# Assignment:
In the data below, find each line containing the string "FRows" and return it.

# Records shown:
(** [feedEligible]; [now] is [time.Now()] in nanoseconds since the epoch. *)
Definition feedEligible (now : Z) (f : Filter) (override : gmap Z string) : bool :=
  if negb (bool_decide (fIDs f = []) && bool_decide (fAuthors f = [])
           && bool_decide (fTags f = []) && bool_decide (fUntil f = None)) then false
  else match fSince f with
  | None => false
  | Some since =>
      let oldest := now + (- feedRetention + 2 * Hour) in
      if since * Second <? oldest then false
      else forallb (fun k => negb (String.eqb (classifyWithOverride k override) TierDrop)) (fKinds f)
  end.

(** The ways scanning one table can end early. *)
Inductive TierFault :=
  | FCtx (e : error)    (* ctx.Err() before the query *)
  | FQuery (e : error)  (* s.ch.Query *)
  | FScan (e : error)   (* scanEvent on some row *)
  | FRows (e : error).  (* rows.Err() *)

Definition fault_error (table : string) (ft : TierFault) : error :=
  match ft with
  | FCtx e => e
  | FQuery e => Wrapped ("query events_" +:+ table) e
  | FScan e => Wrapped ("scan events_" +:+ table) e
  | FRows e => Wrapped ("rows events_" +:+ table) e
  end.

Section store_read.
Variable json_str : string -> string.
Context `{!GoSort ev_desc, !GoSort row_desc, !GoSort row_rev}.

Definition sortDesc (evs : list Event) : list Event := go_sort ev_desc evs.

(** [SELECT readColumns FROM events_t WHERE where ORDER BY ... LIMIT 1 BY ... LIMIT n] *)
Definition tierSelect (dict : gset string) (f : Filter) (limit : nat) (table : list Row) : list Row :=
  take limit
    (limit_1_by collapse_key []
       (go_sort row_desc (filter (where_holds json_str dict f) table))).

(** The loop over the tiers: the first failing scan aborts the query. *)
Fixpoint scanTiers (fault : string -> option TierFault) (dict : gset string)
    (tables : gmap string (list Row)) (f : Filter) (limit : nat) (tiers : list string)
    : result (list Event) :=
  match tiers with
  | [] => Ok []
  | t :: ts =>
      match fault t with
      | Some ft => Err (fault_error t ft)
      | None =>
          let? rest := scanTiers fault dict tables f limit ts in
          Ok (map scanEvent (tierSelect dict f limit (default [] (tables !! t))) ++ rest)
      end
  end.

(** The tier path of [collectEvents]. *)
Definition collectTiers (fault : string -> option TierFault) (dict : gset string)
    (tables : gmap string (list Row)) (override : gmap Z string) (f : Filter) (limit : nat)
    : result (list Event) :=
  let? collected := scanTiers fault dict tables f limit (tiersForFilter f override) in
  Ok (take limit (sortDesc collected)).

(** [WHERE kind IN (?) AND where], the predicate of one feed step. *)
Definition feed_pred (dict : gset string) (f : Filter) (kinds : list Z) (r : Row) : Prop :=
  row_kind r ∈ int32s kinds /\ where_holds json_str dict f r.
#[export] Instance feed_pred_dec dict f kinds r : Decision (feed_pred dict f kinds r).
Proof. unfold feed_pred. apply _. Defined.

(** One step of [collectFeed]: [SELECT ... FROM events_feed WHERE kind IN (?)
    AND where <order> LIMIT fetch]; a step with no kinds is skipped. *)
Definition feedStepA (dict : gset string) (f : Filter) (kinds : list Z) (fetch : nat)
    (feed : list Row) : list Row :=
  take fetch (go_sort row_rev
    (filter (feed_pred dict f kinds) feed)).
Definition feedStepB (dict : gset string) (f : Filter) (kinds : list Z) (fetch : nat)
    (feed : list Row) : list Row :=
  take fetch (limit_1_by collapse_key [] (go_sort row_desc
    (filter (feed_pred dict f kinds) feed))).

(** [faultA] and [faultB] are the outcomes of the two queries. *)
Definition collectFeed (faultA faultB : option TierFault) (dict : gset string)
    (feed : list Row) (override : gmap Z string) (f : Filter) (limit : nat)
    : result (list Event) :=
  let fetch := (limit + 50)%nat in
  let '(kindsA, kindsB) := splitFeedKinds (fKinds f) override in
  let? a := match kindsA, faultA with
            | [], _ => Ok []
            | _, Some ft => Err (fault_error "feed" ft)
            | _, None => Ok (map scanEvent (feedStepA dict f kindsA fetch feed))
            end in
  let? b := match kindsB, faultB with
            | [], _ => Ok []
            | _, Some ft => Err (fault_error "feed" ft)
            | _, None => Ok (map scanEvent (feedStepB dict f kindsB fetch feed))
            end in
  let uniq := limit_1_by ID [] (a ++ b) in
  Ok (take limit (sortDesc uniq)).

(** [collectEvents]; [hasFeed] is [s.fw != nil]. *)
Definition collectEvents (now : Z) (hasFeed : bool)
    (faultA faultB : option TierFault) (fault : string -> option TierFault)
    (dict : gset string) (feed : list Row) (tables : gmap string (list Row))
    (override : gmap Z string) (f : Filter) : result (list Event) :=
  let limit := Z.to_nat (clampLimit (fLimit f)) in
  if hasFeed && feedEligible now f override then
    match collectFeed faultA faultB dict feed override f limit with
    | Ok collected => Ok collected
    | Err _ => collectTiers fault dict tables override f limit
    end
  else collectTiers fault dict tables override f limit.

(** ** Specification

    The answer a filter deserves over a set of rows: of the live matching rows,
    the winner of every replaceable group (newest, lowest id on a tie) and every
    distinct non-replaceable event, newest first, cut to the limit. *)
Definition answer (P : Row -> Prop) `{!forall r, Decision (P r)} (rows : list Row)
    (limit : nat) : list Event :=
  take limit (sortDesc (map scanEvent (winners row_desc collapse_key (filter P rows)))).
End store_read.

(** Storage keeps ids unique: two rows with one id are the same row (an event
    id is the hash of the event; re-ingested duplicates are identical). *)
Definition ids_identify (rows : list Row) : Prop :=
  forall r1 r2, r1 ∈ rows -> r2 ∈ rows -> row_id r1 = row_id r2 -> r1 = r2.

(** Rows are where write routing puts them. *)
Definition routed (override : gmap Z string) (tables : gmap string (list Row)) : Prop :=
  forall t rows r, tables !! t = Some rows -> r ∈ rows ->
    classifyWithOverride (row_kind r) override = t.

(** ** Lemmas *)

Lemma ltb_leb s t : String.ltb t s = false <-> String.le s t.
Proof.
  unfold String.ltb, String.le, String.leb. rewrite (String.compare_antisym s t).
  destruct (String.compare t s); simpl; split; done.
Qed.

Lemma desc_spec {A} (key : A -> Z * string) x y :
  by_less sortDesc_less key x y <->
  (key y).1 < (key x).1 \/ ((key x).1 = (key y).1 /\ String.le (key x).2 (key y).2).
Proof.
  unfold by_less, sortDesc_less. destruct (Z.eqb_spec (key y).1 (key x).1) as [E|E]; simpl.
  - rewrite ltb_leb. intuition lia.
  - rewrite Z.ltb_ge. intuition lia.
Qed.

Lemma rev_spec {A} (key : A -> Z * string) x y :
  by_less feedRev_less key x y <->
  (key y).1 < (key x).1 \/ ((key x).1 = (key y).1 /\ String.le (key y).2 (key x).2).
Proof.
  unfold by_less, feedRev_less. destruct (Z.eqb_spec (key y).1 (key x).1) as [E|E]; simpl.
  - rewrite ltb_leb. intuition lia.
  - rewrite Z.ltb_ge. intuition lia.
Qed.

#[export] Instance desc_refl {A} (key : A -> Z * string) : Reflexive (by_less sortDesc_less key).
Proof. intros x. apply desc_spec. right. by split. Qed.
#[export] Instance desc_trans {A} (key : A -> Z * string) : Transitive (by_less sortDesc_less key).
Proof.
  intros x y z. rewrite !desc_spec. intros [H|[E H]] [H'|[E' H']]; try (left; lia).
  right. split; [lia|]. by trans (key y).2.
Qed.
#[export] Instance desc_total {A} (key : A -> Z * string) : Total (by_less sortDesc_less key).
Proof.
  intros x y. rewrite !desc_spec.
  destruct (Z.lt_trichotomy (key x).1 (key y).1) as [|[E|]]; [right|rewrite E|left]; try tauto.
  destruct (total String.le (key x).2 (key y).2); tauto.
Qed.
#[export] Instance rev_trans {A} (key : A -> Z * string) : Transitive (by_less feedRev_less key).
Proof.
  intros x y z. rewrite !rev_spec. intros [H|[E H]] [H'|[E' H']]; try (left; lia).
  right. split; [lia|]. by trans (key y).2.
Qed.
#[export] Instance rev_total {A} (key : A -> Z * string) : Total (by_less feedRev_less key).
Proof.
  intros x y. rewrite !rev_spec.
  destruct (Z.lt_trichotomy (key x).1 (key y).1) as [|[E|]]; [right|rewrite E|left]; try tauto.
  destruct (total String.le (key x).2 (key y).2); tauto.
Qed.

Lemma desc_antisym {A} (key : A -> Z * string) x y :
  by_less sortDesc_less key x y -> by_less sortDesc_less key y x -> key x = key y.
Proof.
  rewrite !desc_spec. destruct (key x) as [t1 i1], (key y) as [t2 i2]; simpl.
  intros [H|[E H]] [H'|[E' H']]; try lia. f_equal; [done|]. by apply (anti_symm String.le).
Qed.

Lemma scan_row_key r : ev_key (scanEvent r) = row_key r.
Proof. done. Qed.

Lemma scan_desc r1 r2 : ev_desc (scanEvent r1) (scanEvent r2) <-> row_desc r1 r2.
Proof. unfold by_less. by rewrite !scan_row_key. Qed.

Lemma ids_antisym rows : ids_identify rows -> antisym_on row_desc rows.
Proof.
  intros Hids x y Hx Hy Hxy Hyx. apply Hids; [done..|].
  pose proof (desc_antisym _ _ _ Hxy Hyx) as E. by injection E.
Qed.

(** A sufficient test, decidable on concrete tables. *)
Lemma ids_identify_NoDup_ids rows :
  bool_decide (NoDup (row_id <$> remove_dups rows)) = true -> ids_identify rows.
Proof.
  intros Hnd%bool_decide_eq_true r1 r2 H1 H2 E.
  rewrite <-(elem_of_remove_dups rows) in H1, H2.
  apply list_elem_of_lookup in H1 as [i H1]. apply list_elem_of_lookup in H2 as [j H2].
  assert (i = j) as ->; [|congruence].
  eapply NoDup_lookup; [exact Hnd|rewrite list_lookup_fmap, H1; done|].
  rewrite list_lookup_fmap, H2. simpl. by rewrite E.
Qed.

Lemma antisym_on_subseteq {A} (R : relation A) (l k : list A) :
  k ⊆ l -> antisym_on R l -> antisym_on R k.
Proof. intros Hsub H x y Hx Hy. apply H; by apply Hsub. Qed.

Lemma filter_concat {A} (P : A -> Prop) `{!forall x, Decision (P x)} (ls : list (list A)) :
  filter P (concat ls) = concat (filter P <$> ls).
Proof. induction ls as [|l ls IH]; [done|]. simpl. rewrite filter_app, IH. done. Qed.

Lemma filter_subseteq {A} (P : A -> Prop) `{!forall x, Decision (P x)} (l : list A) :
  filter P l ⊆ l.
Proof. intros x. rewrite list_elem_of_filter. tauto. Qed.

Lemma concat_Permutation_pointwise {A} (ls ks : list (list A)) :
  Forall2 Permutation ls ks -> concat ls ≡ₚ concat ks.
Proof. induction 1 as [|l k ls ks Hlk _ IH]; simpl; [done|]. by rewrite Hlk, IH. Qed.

* * *

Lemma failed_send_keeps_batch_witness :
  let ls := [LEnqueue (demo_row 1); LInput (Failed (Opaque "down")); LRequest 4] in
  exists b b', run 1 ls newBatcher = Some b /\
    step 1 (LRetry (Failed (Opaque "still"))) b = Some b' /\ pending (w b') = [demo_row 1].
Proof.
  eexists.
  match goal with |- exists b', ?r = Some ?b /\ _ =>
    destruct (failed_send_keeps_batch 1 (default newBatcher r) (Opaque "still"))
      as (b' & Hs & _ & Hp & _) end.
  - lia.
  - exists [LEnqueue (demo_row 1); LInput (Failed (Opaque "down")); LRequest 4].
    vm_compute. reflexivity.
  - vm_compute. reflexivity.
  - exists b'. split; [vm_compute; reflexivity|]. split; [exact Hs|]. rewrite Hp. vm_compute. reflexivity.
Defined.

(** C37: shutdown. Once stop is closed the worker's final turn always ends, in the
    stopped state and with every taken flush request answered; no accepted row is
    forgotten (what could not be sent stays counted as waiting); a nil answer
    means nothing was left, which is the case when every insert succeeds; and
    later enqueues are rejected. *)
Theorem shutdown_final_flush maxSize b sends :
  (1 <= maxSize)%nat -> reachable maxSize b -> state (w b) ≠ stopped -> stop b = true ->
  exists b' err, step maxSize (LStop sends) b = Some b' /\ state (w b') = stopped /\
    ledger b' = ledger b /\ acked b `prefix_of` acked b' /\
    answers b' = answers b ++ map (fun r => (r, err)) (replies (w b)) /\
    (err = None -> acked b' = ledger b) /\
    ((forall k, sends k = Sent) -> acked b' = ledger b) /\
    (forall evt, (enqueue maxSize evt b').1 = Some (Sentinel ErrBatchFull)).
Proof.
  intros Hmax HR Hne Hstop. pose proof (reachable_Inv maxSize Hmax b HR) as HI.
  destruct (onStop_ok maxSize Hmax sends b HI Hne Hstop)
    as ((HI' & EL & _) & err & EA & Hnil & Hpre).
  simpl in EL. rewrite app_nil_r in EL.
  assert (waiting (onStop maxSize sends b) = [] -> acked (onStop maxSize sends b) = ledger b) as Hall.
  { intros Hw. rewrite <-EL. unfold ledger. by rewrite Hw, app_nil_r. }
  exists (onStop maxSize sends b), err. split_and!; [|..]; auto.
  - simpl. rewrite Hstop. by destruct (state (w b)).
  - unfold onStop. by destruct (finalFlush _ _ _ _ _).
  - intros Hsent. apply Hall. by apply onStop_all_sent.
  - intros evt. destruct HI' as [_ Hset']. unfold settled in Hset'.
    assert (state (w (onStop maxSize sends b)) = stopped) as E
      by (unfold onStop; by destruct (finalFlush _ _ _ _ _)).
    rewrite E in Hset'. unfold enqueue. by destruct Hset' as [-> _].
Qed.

==

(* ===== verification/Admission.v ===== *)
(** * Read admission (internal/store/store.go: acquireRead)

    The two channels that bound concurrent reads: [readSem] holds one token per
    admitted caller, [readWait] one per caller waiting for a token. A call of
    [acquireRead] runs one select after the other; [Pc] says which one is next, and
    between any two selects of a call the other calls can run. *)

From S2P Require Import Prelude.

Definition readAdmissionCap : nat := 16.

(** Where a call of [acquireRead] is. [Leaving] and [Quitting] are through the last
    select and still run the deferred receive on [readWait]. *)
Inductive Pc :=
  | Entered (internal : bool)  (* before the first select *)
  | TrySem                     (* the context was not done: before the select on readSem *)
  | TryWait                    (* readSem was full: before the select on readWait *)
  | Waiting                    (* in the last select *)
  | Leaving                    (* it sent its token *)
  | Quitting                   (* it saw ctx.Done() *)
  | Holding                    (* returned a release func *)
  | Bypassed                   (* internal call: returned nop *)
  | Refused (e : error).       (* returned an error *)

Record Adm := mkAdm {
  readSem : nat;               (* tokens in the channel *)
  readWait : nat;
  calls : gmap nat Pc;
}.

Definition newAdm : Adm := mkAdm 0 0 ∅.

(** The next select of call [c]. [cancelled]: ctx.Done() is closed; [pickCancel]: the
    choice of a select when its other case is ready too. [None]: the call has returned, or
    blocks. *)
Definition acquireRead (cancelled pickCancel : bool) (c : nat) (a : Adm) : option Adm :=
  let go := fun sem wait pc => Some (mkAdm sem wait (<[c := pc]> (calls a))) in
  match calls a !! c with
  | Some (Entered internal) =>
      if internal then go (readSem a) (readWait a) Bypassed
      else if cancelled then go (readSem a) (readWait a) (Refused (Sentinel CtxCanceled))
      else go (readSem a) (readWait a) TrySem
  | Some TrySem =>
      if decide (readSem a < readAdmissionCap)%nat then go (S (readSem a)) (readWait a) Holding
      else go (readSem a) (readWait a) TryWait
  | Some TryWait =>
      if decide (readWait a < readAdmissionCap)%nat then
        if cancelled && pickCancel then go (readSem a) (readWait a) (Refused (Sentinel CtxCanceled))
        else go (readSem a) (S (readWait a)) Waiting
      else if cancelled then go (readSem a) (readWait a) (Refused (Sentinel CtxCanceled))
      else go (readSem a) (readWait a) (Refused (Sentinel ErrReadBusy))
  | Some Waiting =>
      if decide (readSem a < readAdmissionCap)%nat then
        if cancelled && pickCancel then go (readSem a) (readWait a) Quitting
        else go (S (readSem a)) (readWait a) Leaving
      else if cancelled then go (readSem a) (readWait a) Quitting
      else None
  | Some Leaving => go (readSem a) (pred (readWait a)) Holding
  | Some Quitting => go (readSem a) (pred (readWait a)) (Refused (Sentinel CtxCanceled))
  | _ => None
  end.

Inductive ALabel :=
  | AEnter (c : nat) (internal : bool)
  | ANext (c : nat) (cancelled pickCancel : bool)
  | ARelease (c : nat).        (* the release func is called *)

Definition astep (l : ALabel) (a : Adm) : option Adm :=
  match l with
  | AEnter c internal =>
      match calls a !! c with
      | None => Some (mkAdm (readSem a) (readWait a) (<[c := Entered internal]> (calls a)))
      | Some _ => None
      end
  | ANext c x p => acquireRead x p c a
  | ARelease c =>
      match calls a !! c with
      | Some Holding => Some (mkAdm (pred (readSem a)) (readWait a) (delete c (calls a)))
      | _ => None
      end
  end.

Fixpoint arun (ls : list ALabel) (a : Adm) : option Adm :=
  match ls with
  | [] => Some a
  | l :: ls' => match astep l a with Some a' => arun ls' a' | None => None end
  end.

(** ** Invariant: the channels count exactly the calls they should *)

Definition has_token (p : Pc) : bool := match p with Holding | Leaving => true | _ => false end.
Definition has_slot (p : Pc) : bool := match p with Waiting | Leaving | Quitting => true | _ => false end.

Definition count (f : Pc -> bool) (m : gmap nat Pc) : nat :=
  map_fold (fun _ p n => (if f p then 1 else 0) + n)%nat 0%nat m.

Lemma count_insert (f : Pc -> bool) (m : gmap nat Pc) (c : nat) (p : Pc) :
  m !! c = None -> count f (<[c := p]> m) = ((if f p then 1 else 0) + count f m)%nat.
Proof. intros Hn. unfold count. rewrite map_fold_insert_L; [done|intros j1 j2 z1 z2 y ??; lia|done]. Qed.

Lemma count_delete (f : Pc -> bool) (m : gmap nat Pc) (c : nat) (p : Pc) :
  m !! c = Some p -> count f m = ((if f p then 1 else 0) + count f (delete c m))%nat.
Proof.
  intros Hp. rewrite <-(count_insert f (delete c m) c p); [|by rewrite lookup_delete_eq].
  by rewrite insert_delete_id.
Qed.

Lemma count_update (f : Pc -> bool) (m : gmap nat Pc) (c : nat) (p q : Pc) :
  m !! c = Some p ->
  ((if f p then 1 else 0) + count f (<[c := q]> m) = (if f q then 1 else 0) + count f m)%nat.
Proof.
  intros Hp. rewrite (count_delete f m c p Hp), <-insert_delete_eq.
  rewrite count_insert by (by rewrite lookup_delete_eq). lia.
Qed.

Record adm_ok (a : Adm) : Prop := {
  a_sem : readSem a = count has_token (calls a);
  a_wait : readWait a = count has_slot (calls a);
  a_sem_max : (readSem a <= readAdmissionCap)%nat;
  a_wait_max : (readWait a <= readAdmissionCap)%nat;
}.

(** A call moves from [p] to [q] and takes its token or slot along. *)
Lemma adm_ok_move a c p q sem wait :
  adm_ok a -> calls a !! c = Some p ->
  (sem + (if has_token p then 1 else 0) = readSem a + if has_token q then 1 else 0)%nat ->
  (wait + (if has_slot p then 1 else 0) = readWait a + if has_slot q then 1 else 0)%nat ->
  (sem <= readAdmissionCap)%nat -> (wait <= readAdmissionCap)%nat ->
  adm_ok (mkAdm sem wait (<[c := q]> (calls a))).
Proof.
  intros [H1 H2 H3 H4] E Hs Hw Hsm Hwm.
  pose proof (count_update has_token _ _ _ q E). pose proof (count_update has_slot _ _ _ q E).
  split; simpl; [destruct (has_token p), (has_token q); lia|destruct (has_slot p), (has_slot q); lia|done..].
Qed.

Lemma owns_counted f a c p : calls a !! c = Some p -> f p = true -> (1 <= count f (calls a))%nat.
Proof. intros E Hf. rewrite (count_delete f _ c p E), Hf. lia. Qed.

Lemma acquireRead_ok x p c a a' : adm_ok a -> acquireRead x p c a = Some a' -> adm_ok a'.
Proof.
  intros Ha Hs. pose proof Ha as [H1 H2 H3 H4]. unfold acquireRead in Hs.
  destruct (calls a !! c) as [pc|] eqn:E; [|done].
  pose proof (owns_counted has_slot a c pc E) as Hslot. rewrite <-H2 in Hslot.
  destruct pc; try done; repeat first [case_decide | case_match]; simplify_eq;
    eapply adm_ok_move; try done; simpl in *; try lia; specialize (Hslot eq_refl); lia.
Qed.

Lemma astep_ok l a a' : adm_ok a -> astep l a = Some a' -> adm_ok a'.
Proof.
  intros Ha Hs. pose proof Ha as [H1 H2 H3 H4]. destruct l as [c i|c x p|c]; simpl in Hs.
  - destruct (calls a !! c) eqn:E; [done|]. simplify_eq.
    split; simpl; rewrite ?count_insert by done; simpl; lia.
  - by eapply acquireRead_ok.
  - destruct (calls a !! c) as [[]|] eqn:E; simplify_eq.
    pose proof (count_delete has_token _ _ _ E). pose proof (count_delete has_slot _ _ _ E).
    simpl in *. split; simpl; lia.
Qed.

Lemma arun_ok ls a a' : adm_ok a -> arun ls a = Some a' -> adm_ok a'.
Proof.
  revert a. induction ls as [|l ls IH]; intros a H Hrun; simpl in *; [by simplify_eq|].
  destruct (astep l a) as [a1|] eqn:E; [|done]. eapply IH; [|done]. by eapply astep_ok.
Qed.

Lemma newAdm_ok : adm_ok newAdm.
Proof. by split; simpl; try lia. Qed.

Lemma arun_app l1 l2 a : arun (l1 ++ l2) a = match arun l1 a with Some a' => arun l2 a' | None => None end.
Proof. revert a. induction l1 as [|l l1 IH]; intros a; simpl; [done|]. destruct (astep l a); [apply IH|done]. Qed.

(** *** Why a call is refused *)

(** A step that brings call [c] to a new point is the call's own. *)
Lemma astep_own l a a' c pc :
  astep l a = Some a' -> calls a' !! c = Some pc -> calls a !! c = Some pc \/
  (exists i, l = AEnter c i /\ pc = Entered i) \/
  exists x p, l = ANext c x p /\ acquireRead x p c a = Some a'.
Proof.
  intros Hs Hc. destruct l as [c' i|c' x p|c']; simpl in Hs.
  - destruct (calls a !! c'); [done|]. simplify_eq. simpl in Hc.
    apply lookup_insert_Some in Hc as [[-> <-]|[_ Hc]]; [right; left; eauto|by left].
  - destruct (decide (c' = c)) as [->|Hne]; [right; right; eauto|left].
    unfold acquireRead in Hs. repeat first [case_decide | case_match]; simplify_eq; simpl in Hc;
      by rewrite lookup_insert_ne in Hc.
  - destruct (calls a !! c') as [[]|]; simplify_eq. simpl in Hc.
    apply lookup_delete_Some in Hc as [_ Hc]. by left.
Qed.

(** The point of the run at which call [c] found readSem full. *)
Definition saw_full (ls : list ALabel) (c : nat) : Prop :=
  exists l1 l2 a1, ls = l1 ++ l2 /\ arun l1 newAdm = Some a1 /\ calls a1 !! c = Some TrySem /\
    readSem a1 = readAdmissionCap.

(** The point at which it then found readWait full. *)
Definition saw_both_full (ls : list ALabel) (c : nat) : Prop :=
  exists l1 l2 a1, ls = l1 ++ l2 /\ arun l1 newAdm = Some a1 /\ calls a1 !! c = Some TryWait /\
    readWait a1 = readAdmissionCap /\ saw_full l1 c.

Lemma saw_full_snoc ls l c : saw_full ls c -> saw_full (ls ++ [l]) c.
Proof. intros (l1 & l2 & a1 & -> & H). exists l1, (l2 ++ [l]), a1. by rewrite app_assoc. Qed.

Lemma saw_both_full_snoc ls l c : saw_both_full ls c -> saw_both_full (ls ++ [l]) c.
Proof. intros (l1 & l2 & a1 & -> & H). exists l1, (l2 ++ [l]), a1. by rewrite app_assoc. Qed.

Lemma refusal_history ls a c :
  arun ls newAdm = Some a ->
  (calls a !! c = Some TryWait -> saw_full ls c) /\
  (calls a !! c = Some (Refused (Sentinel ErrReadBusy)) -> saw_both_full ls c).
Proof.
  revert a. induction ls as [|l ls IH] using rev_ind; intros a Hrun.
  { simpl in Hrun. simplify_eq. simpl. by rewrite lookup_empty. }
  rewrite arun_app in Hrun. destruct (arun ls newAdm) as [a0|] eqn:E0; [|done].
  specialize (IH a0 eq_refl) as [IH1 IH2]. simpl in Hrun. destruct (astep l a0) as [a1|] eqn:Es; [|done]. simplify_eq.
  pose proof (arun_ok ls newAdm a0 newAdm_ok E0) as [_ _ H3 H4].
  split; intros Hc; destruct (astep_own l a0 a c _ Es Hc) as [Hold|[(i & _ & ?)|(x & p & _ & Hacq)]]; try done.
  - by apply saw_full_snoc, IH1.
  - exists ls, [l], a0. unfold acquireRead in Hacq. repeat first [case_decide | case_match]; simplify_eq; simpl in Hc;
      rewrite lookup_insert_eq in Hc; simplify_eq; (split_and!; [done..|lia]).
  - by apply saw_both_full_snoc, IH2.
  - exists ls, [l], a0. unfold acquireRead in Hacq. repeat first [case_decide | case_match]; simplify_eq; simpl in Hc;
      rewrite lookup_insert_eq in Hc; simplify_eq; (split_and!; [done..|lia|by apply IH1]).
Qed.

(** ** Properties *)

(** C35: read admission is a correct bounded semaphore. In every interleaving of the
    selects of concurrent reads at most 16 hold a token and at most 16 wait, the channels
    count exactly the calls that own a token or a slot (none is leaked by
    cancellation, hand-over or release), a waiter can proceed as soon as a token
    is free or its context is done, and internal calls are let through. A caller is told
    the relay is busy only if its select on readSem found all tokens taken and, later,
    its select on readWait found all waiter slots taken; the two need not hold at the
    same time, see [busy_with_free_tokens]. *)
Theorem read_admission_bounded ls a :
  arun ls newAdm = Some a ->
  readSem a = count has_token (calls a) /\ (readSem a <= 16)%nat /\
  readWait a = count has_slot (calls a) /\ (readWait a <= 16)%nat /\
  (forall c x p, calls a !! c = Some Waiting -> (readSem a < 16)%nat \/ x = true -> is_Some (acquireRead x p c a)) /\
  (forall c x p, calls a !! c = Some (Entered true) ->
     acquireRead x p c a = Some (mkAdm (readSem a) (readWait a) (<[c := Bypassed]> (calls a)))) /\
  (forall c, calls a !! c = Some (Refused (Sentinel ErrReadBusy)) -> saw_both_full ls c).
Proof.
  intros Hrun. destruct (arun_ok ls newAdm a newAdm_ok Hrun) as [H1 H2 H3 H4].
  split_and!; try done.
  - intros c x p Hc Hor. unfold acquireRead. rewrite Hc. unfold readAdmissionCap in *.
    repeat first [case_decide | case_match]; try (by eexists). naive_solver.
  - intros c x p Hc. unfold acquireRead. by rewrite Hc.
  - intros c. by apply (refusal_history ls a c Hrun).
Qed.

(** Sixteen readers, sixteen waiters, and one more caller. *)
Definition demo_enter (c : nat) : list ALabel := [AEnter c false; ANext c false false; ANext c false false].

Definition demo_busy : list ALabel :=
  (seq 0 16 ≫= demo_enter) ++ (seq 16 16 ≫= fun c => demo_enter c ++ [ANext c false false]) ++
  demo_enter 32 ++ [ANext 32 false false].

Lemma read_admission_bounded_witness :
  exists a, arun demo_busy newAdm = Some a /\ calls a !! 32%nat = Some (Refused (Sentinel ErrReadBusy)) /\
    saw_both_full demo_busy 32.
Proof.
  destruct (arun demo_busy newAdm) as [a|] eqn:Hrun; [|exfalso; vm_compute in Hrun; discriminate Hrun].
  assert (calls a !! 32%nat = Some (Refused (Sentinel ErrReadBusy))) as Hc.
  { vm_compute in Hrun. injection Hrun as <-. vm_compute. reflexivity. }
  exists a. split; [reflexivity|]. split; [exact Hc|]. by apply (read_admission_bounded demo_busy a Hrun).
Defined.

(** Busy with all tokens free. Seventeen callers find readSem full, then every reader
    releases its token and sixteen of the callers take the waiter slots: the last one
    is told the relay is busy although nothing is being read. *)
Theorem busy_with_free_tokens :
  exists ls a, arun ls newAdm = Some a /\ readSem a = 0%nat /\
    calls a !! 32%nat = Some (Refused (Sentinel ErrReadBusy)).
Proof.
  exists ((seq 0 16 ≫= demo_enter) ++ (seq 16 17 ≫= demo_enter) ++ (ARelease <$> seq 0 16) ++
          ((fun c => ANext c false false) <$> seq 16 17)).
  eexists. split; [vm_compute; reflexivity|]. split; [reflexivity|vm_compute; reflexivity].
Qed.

# Task answer:
  | FRows (e : error).  (* rows.Err() *)
  | FRows e => Wrapped ("rows events_" +:+ table) e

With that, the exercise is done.